Electronic Voyager looks at Bob Moog as a person, so it is more of a personal story. Being as innovative as Bob Moog was a lot of sacrificing. There are a lot of sacrifices involved in the Bob Moog story,” says Amm, who produced the film.
To tell that story, Amm along with director Robert Fantinatto (the pair behind the brilliant documentary I Dream Of Wires) had the opportunity to talk with a lot of big names in the world of electronic music, such as Gary Numan, Rick Wakeman, Morton Subotnick, Bernie Worrell (Parliament-Funkadelic), and Jean-Michel Jarre.
“With I Dream Of Wires we had a lot of big names involved. It was weird, two guys from Toronto, with no industry connections connected with a lot of people. So when approaching people, we had that behind us.”
But perhaps most importantly, they were able to connect with Michelle Moog, daughter of Bob Moog and the person behind the Bob Moog Foundation.
“Michelle is the host of the film. We met with her and spoke with her a lot. Bob Moog is her life, and so she takes everything about Bob Moog very seriously. It was many months of conversation to discuss how serious we were about making a thorough and interesting film about her dad.
“There was another documentary about Bob Moog, so when we first started people would ask, ‘how is yours different?’ When the other film was made he was alive at the time and was interviewed. For our film we thought it would be interesting to have his daughter retrace her father’s footsteps. Have his daughter connect with her father’s life story. She had the sense that we were were serious, we had the background. We proposed it the idea to her, it took her two days to think about it and then she was very enthusiastic.”
The Moog Synthesizer was a game changer in rock music. But one aspect that has not been discussed too much is the foundation of Moog’s beliefs that electronic music did not have to be exclusive to the avant-garde.
“There were electronic instruments and music before the Moog Synthesizer. But it was more for the elite, the avant-garde. Moog grasped the idea that it had more potential than just avant-garde. He sought feedback from musicians and improved the synthesizer, to make it more playable.”
Moog would be proven right. The Doors were the first mainstream rock band to use it, followed quickly by The Monkees, both in 1967. The Byrds even put it to use it on their 1968 album The Notorious Byrd Brothers. The Beatles used it on Abbey Road and George Harrison released an album of Moog Synthesizer sounds on his, now highly acclaimed album Electronic Sound.
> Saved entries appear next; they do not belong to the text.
(** The expanded buffer is large enough, and no larger than the limit. *)
Lemma newbufsize_ok ret c :
  0 <= readidx_ c <= writeidx_ c -> writeidx_ c <= recvbuf_size_ c <= TcpRecvBufMaxSize ->
  0 < ret -> writeidx_ c - readidx_ c + ret <= TcpRecvBufMaxSize ->
  writeidx_ c - readidx_ c + ret <= newbufsize ret c <= TcpRecvBufMaxSize
  /\ recvbuf_size_ c <= newbufsize ret c.
Proof using conf_ok.
  intros Hi Hm Hr Hle. destruct conf_recv as [Hi0 Hmax].
  unfold newbufsize. rewrite (u32_id (recvbuf_size_ c * 2)) by word_lia.
  rewrite (u32_id (_ + 7)) by word_lia.
  set (x := writeidx_ c - readidx_ c + ret + 7) in *.
  assert (El : Z.land x (u32 (-8)) = 8 * (x / 8)).
  { replace (u32 (-8)) with (Z.ldiff (Z.ones 32) (Z.ones 3)) by reflexivity.
    rewrite Z.ldiff_land, Z.land_assoc, Z.land_ones, <- Z.ldiff_land by lia.
    rewrite Z.mod_small by (unfold x; lia). rewrite Z.ldiff_ones_r by lia.
    rewrite Z.shiftr_div_pow2, Z.shiftl_mul_pow2 by lia. change (2 ^ 3) with 8. ring. }
  rewrite El. unfold x. clear El x. Z.div_mod_to_equations. lia.
Qed.

Lemma expand_spec c U b1 ret stack :
  full_buf c U b1 -> 0 <= readidx_ c -> writeidx_ c = readidx_ c + zlen U ->
  ret = zlen (b1 ++ stack) -> 0 < ret -> zlen U + ret <= TcpRecvBufMaxSize ->
  Forall in_byte stack ->
  exists c', expand ret stack c = Ret c' /\ moved c c' U (b1 ++ stack).
Proof using conf_ok laws.
  intros (A & E & LA & L & Hb & Hm) Hr0 Hw Hret Hpos Hle Hst. unfold expand.
  assert (Lk : recvbuf_size_ c - readidx_ c = zlen (U ++ b1)).
  { rewrite <- L, E, !length_app. lia. }
  assert (Hsz : zlen A + zlen U + zlen b1 = recvbuf_size_ c).
  { rewrite <- L, E, !length_app. lia. }
  destruct (newbufsize_ok ret c) as [[Hn1 Hn2] Hn3]; try lia.
  rewrite E, <- (app_nil_r (U ++ b1)).
  rewrite (read_at_app A (U ++ b1) []) by (rewrite ?app_nil_r; lia). cbn [mbind res_bind].
  set (n := newbufsize ret c) in *.
  rewrite length_app in Hret.
  destruct (write_tail [] (replicate (Z.to_nat n) uninit) (U ++ b1) 0) as (f1 & Ew & Lf1 & HP1);
    [reflexivity | rewrite length_replicate, length_app; lia |].
  cbn [app] in Ew. rewrite Ew. cbn [mbind res_bind]. rewrite length_replicate in Lf1.
  destruct (write_tail (U ++ b1) f1 stack (recvbuf_size_ c - readidx_ c)) as (f2 & -> & Lf2 & HP2);
    [exact Lk | rewrite length_app in *; lia |].
  cbn [mbind res_bind]. eexists. split; [reflexivity|]. exists f2.
  cbn [recvbuf_ recvbuf_size_ set_buf]. rewrite E, !Forall_app in Hb.
  split; [rewrite <- !app_assoc; reflexivity|].
  split; [rewrite !length_app in *; lia | split; [lia | split; [|eexists; reflexivity]]].
  rewrite !Forall_app. repeat split; try tauto. apply HP2, HP1, Forall_replicate, uninit_law.
Qed.

(** *** One call of [DoRecv] *)

(** [c'] is [c] after [bs] was received; the caller still has to add its
    length to [writeidx_]. *)
Record received c c' U bs : Prop := {
  rcv_ok : buf_ok c';
  rcv_holds : holds c' (U ++ bs);
  rcv_len : writeidx_ c' - readidx_ c' = zlen U;
  rcv_next : nextmsg_idx_ c' - readidx_ c' = nextmsg_idx_ c - readidx_ c;
  rcv_room : writeidx_ c' + zlen bs <= recvbuf_size_ c'
}.

(** The fields that receiving leaves alone; the socket may get closed. *)
Definition same_queue c c' : Prop :=
  q_ c' = q_ c /\ last_my_ack_ c' = last_my_ack_ c /\ hbmsg_ c' = hbmsg_ c
  /\ (sockfd_ c' = sockfd_ c \/ IsClosed c' = true).

Lemma Close_same reason e c :
  let c' := Close reason e c in
  recvbuf_ c' = recvbuf_ c /\ recvbuf_size_ c' = recvbuf_size_ c /\ writeidx_ c' = writeidx_ c
  /\ nextmsg_idx_ c' = nextmsg_idx_ c /\ readidx_ c' = readidx_ c
  /\ same_queue c c' /\ IsClosed c' = true.
Proof using Type.
  unfold Close, same_queue, IsClosed. destruct (sockfd_ c =? INVALID_TCP_SOCKET) eqn:E; simpl; tauto.
Qed.
(** C31. When the peer's messages are followed by a header that announces more than
    TcpRecvBufMaxSize, and that header was not complete before, a call of Front either meets
    that header or leaves the socket with bytes to read and behaves as if the header were
    not there; if it meets it, Front returns nullptr and the connection is closed with that
    reason, after the acknowledgements of all the messages and of that header were applied,
    with the messages that are not consumed still in the buffer. *)
Theorem oversize_message_closes tail fd c w fs t coming qN qB :
  fd <> INVALID_TCP_SOCKET -> oversize tail -> Ack ToLittleEndian (ack_seq (header_of tail)) qN = Ret qB ->
  stream_of tail fd c w fs t coming qN ->
  exists p c' w' t' new coming', Front c w = Ret (p, c', w') /\ coming = new ++ coming'
    /\ cutting c' (strip (fs ++ new)) (conv t')
    /\ ((p = None /\ coming' = [] /\ 8 <= zlen t' /\ t' ++ inbox fd w' = tail
         /\ q_ c' = Some qB /\ IsClosed c = false /\ IsClosed c' = true
         /\ GetCloseReason c' = ("Msg size larger than recv buf max size"%string, 0))
        \/ (p = front_ptr c' (strip (fs ++ new)) /\ inbox fd w' <> []
            /\ stream_of tail fd c' w' (strip (fs ++ new)) t' coming' qN)).
Proof using conf_ok laws.
  intros Hfd Hov HA H. assert (Htl : ending tail qN) by (right; eauto).
  destruct (Front_stream tail fd c w fs t coming qN Htl H) as (p & c' & w' & t' & new & coming' & E & Ec & Hcut & Hend).
  exists p, c', w', t', new, coming'. split; [exact E|]. split; [exact Ec|]. split; [exact Hcut|].
  destruct Hend as [[Ep H']|(Ep & _ & Enil & H8 & Et & ((q & EA & Hq) & Hcl & Hr) & Hop)]; [right | left].
  - split; [exact Ep|]. split; [|exact H']. intros HI. destruct H' as [_ Hg HF Et _ _].
    rewrite HI, app_nil_r in Et. destruct Hov as [H8 _]. pose proof (gap_drained t' tail coming' Hg Et HF). lia.
  - specialize (Hop Hfd). do 4 (split; [assumption|]). split; [rewrite Hq; congruence|]. auto.
Qed.
End Receiving.
(* ===== verification/RingWait.v ===== *)
(** * Waiting for a message (WaitForData of src/tcpshm/spsc_varq.h)

    The reading process may sleep until the writing one pushes.  [WaitForData] is
    interleaved with the writer access by access, over the machine of
    SPSCVarQueue.v: between the load of [write_idx] and the moment the thread is
    asleep the writer may push, and the notification of that push is for nobody.
    Nothing is missed all the same, because the wait compares the index again. *)

From stdpp Require Import relations.
From S2P Require Import Prelude Endian MsgHeader SPSCVarQueue SPSCProps SPSCTheorems RingOps.
Local Open Scope Z_scope.

(** Where the reading process is in [WaitForData]: outside; [curr_w] is loaded and
    is to be compared with [read_idx]; [wait(curr_w)] is to compare the value; it
    sleeps; it is to load [write_idx] again; the call has returned. *)
Inductive waiting : Type :=
| NotWaiting
| WLoaded (curr_w : Z)
| WTest (curr_w : Z)
| WAsleep (curr_w : Z)
| WReload
| WReturned.

Definition in_call (t : waiting) : bool :=
  match t with NotWaiting | WReturned => false | _ => true end.

(** [notifying]: [Push] has stored [write_idx] and is to call [notify_one]. *)
Record waiting_machine : Type := mkWaiting { base : machine; pc : waiting; notifying : bool }.

Inductive wait_action : Type :=
| WOther (a : action)  (* the writer, or the reader outside the call *)
| WNotify              (* write_idx.notify_one(), in Push *)
| WCall                (* the first load of write_idx *)
| WGo                  (* the next access of the call *)
| WSpurious.           (* a thread that sleeps wakes up for no reason *)

Definition is_writer (a : action) : bool :=
  match a with AAlloc _ | AMark | ARewind | AReserve | AWrite _ _ | APush => true | _ => false end.
Definition is_push (a : action) : bool := match a with APush => true | _ => false end.

(** A thread that is woken compares the value again. *)
Definition wake (t : waiting) : waiting :=
  match t with WAsleep curr_w => WTest curr_w | _ => t end.

Section Waiting.
Context (Bytes : Z).
Implicit Types (s : waiting_machine) (m : machine).

(** The next access of the call. *)
Definition WaitForData_access s : option waiting :=
  let q := ring (base s) in
  match pc s with
  | WLoaded curr_w => Some (if curr_w =? read_idx q then WTest curr_w else WReturned)
  | WTest curr_w => Some (if write_idx q =? curr_w then WAsleep curr_w else WReload)
  | WReload => Some (WLoaded (write_idx q))
  | _ => None
  end.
And finally, who can forget the 1972 number one single, “Popcorn” by Hot Butter.
Amm, a musician himself with his band Solvent, has assembled an accompanying album full of 1960’s Moog Synthesizer music.
“It is not a soundtrack. But it does continue with the idea of people celebrating the idea of the Bob Moog story. I wanted to put together something really special and I discovered that nobody had done a compilation of early Moog Synthesizer recordings. It is celebrating the history of electronic music.”
The album, Electronic Voyages: Early Moog Recordings 1964-1969, features Ruth White, Lothar and The Hand People, and Robert Moog himself.
Jason Amm and Robert Fantinatto spent a year researching the subject and about three years filming Electronic Voyager. It was funded independently through a crowdfunding campaign. Not the easiest way to fund a film, but for Amm it does have its advantages.
“Crowdfunding doesn’t influence the film. When you approach people to back you, there is always compromise. But with crowdfunding you tell the people about the film and if they find it interesting they back you. But a crowdfunding campaign is a lot of work on its own.”
Amm and Fantinatto are telling an important story with Electronic Voyager. Not so much an unsung hero of modern music, but perhaps one who has not been given all the credit he deserves. This film, in a unique way, will do just that.
Electronic Voyager is scheduled to be released in 2020.